Epstein-Barr virus genome may encode a protein showing significant amino acid and predicted secondary structure homology with glycoprotein B of herpes simplex virus 1

Abstract

We report significant sequence and predicted secondary structure homology between the herpes simplex virus 1 glycoprotein B (gB) and a protein predicted to be encoded by the BALF4 reading frame of Epstein-Barr virus (EBV). Homology was detectable at the DNA level and was highly significant at the protein level and when evolutionary substitution frequencies of amino acids in related proteins were taken into account. Hydropathic analyses predicted that the two proteins possess conserved N-terminal and C-terminal hydrophobic domains. The N-terminal hydrophobic domains share features in common with known cleavable membrane insertion signal sequences. The amino acid sequences of the C-terminal hydrophobic domains predict three adjacent membrane-spanning segments as had been previously predicted for gB. In an alignment of the two amino acid sequences, 247 of 903 gB residues had a matched pair in the BALF4 sequence, and 247 of 854 BALF4 residues were found to have a matched pair in the gB sequence. In addition, all 10 cysteine residues located outside the predicted signal sequence of both proteins were conserved, as were four predicted N-linked glycosylation sites. In all, 43% of the residues in the aligned sequences are predicted to possess equivalent secondary structures. gB is a virion envelope glycoprotein required for virus entry into cells.
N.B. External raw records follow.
Lemma wheel_run_waits n ops : ∀ w r,
  wheel_ok w → waits n r w → 0 < time_threod n →
  ∃ w' k d, wheel_run ops w = Some (w', k, d) ∧ wheel_ok w' ∧
    (if decide (r < Z.of_nat k) then n ∈ d else waits n (r - Z.of_nat k) w' ∧ n ∉ d).
Proof.
  induction ops as [|op ops IH]; intros w r Hok Hw Htn; cbn [wheel_run].
  { eexists _, _, _. split; [done|]. split; [done|]. pose proof Hw as (_ & Hi & Hr).
    pose proof (Z.mod_pos_bound (index n - cur_index w) (max_time w)).
    rewrite decide_False by lia. rewrite Z.sub_0_r. split; [done|apply not_elem_of_nil]. }
  set (k := match op with OFun now => rounds now w | OAdd _ => 0%nat end).
  assert (∃ w1 d1, wheel_do op w = Some (w1, d1) ∧ wheel_ok w1 ∧
    (if decide (r < Z.of_nat k) then n ∈ d1 else waits n (r - Z.of_nat k) w1 ∧ n ∉ d1)) as (w1 & d1 & -> & Hok1 & H1).
  { destruct op as [m|now]; simpl.
    - destruct (add_spec m w Hok) as (w1 & d1 & Heq & Hok1 & _ & _ & Hkeep & Hd). exists w1, d1. split; [done|].
      split; [done|]. pose proof Hw as (_ & Hi & Hr).
      pose proof (Z.mod_pos_bound (index n - cur_index w) (max_time w)). unfold k.
      rewrite decide_False by lia. rewrite Z.sub_0_r. split; [by apply Hkeep|].
      destruct Hd as [[-> _]|[-> Hm]]; [apply not_elem_of_nil|]. intros ->%list_elem_of_singleton. lia.
    - destruct (fun_spec now w Hok) as (w1 & d1 & Heq & Hok1 & _ & Hd). exists w1, d1. split; [done|].
      split; [done|]. exact (Hd n r Hw). }
  cbn [mbind option_bind]. case_decide.
  - destruct (wheel_run_total ops w1 Hok1) as (w' & k' & d' & -> & Hok').
    eexists _, _, _. split; [done|]. split; [done|]. rewrite decide_True by lia. set_solver.
  - destruct H1 as [H1 Hn1]. destruct (IH w1 _ Hok1 H1 Htn) as (w' & k' & d' & -> & Hok' & H2).
    eexists _, _, _. split; [done|]. split; [done|]. case_decide.
    + rewrite decide_True by lia. set_solver.
    + rewrite decide_False by lia. destruct H2 as [H2 Hn2].
      replace (r - Z.of_nat (k + k')) with (r - Z.of_nat k - Z.of_nat k') by lia. split; [done|set_solver].
Qed.

(** ** No node is lost or doubled *)

Lemma concat_insert (l : list (option (list node))) i o y :
  l !! i = Some o →
  default [] o ++ concat (default [] <$> <[i := Some y]> l) ≡ₚ y ++ concat (default [] <$> l).
Proof.
  revert i. induction l as [|z l IH]; intros [|i] Hi; simplify_eq/=; [solve_Permutation|].
  specialize (IH i Hi). rewrite (Permutation_app_comm (default [] z)), app_assoc, IH. solve_Permutation.
Qed.

Lemma slot_lookup i w s : slot i w = Some s → slots w !! Z.to_nat i = Some s.
Proof. unfold slot. by case_guard. Qed.

Lemma AddToTimeOutList_held i w w' : AddToTimeOutList i w = Some w' → held w' ≡ₚ held w.
Proof.
  unfold AddToTimeOutList. destruct (slot i w) as [s|] eqn:Hs; [|done]. cbn [mbind option_bind].
  apply slot_lookup in Hs. destruct s as [[|n ns]|]; intros [= <-]; [done| |done].
  unfold held. cbn [set_slots set_time_out_list slots time_out_list].
  pose proof (concat_insert _ _ _ [] Hs) as Hc. cbn [default app] in Hc. rewrite <-Hc. simpl. solve_Permutation.
Qed.

Lemma advance_held w w' : advance w = Some w' → held w' ≡ₚ held w.
Proof.
  unfold advance. destruct (AddToTimeOutList (cur_index w) w) as [w1|] eqn:E; [|done]. intros [= <-].
  by apply AddToTimeOutList_held in E.
Qed.

Lemma advance_n_held k : ∀ w w', advance_n k w = Some w' → held w' ≡ₚ held w.
Proof.
  induction k as [|k IH]; intros w w'; cbn [advance_n]; [by intros [= <-]|].
  destruct (advance w) as [w1|] eqn:E; [|done]. intros H%IH. by rewrite H, (advance_held _ _ E).
Qed.

Lemma fun_held now w w' d : fun_iteration now w = Some (w', d) → d ++ held w' ≡ₚ held w.
Proof.
  unfold fun_iteration. case_decide; [|by intros [= <- <-]].
  destruct (advance_n _ _) as [w1|] eqn:E; [|done]. intros [= <- <-].
  apply advance_n_held in E. rewrite <-(E : _ ≡ₚ held w). unfold held. simpl. rewrite app_nil_r. solve_Permutation.
Qed.

Lemma add_held n w w' d :
  AddTimeRoundItemNode (Some n) w = Some (w', d) → item <$> (d ++ held w') ≡ₚ item n :: (item <$> held w).
Proof.
  unfold AddTimeRoundItemNode. case_decide; [by intros [= <- <-]|].
  destruct (slot _ w) as [s|] eqn:Hs; [|done]. cbn [mbind option_bind]. intros [= <- <-]. apply slot_lookup in Hs.
  unfold held. cbn [set_slots slots time_out_list app]. set (i := Z.rem _ _) in *.
  pose proof (concat_insert _ _ _ (default [] s ++ [set_index i n]) Hs) as Hc.
  rewrite <-app_assoc in Hc. apply Permutation_app_inv_l in Hc. rewrite Hc. done.
Qed.

Lemma wheel_do_held op w w' d :
  wheel_do op w = Some (w', d) → item <$> (d ++ held w') ≡ₚ (item <$> held w) ++ (item <$> added [op]).
Proof.
  destruct op as [n|now]; cbn [wheel_do].
  - intros Hd%add_held. rewrite Hd. simpl. solve_Permutation.
  - intros Hd%fun_held. rewrite Hd. simpl. by rewrite app_nil_r.
Qed.

Lemma wheel_run_held ops : ∀ w w' k d,
  wheel_run ops w = Some (w', k, d) → item <$> (d ++ held w') ≡ₚ (item <$> held w) ++ (item <$> added ops).
Proof.
  induction ops as [|op ops IH]; intros w w' k d; cbn [wheel_run]; [intros [= <- <- <-]; by rewrite app_nil_r|].
  destruct (wheel_do op w) as [[w1 d1]|] eqn:E; [|done]. cbn [mbind option_bind].
  destruct (wheel_run ops w1) as [[[w2 k2] d2]|] eqn:E2; [|done]. cbn [mbind option_bind]. intros [= <- <- <-].
  apply wheel_do_held in E. apply IH in E2. rewrite <-app_assoc, fmap_app, E2.
  assert (Ha : added (op :: ops) = added [op] ++ added ops) by (by destruct op).
  rewrite Ha, fmap_app, !app_assoc, <-E, fmap_app. solve_Permutation.
Qed.

Lemma times_app x l k : times x (l ++ k) = (times x l + times x k)%nat.
Proof. unfold times. by rewrite filter_app, length_app. Qed.

Lemma times_perm x l k : item <$> l ≡ₚ item <$> k → times x l = times x k.
Proof.
  assert (Hf : ∀ l, times x l = length (filter (λ y, y = x) (item <$> l))).
  { induction l0 as [|m l0 IH]; [done|]. unfold times in *. rewrite fmap_cons, !filter_cons.
    case_decide; simpl; by rewrite IH. }
  intros Hp. by rewrite !Hf, Hp.
Qed.

Lemma times_pos n l : n ∈ l → (0 < times (item n) l)%nat.
Proof.
  intros Hn. unfold times. assert (n ∈ filter (λ m, item m = item n) l) as Hin by (by apply list_elem_of_filter).
  destruct (filter _ l); [by apply not_elem_of_nil in Hin|simpl; lia].
Qed.

Lemma times_none x l : x ∉ item <$> l → times x l = 0%nat.
Proof.
  intros Hx. unfold times. destruct (filter (λ m, item m = x) l) as [|m ms] eqn:E; [done|].
  assert (m ∈ filter (λ m, item m = x) l) as [Hm Hin]%list_elem_of_filter by (rewrite E; left).
  destruct Hx. apply list_elem_of_fmap. by exists m.
Qed.

Lemma waits_held n r w : waits n r w → n ∈ held w.
Proof.
  intros ((l & Hs%slot_lookup & Hn) & _). apply elem_of_app. left. apply list_elem_of_In, in_concat.
  exists l. split; [|by apply list_elem_of_In]. apply list_elem_of_In, list_elem_of_fmap. exists (Some l).
  split; [done|]. by eapply list_elem_of_lookup_2.
Qed.

(** ** Connections that time out *)

Lemma time_out_gone c e :
  epoll_ok e → event_channel e ≠ Some (fd c) →
  epoll_ok (time_out c e) ∧ same_but (fd c) e (time_out c e) ∧ gone (fd c) (time_out c e).
Proof.
  intros Hok Hev. unfold time_out. set (c' := SeparateTimer c).
  assert (Hs : same_but (fd c) e (release c' (Epoll_Del (fd c) (store c' e)).2)).
  { eapply same_but_trans; [apply (store_same_but c')|].
    eapply same_but_trans; [apply Epoll_Del_same_but|]. apply (release_same_but c'). }
  assert (Hg : gone (fd c) (release c' (Epoll_Del (fd c) (store c' e)).2)).
  { assert (Hd : let e' := (Epoll_Del (fd c) (store c' e)).2 in
      Mmap e' !! fd c = None ∧ kernel e' !! fd c = None ∧ event_channel e' = event_channel e).
    { unfold Epoll_Del. simpl. rewrite lookup_alter_eq. destruct (Mmap e !! fd c) eqn:E; simpl.
      - by rewrite !lookup_delete_eq.
      - rewrite lookup_alter_eq, E. split_and!; [done| |done].
        apply eq_None_not_Some. rewrite (eo_dom e Hok), E. by intros []. }
    destruct Hd as (E1 & E2 & E3). unfold release. simpl in *. rewrite E1, decide_False by (by rewrite E3).
    split_and!; simpl; [done|apply lookup_delete_eq|set_solver]. }
  split_and!; [|done..]. eapply same_but_ok; [done..|]. by apply gone_ok.
Qed.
The domain of gB determining the rate of entry into cells has been mapped; the predicted structure of this domain in gB and the predicted EBV protein are almost identical. Similarly, the cytoplasmic domain of gB postulated to interact with submembrane proteins was also nearly identical in predicted structure to that of the EBV protein. These results suggest that EBV encodes a protein similar in structure and function to the herpes simplex virus 1 gB.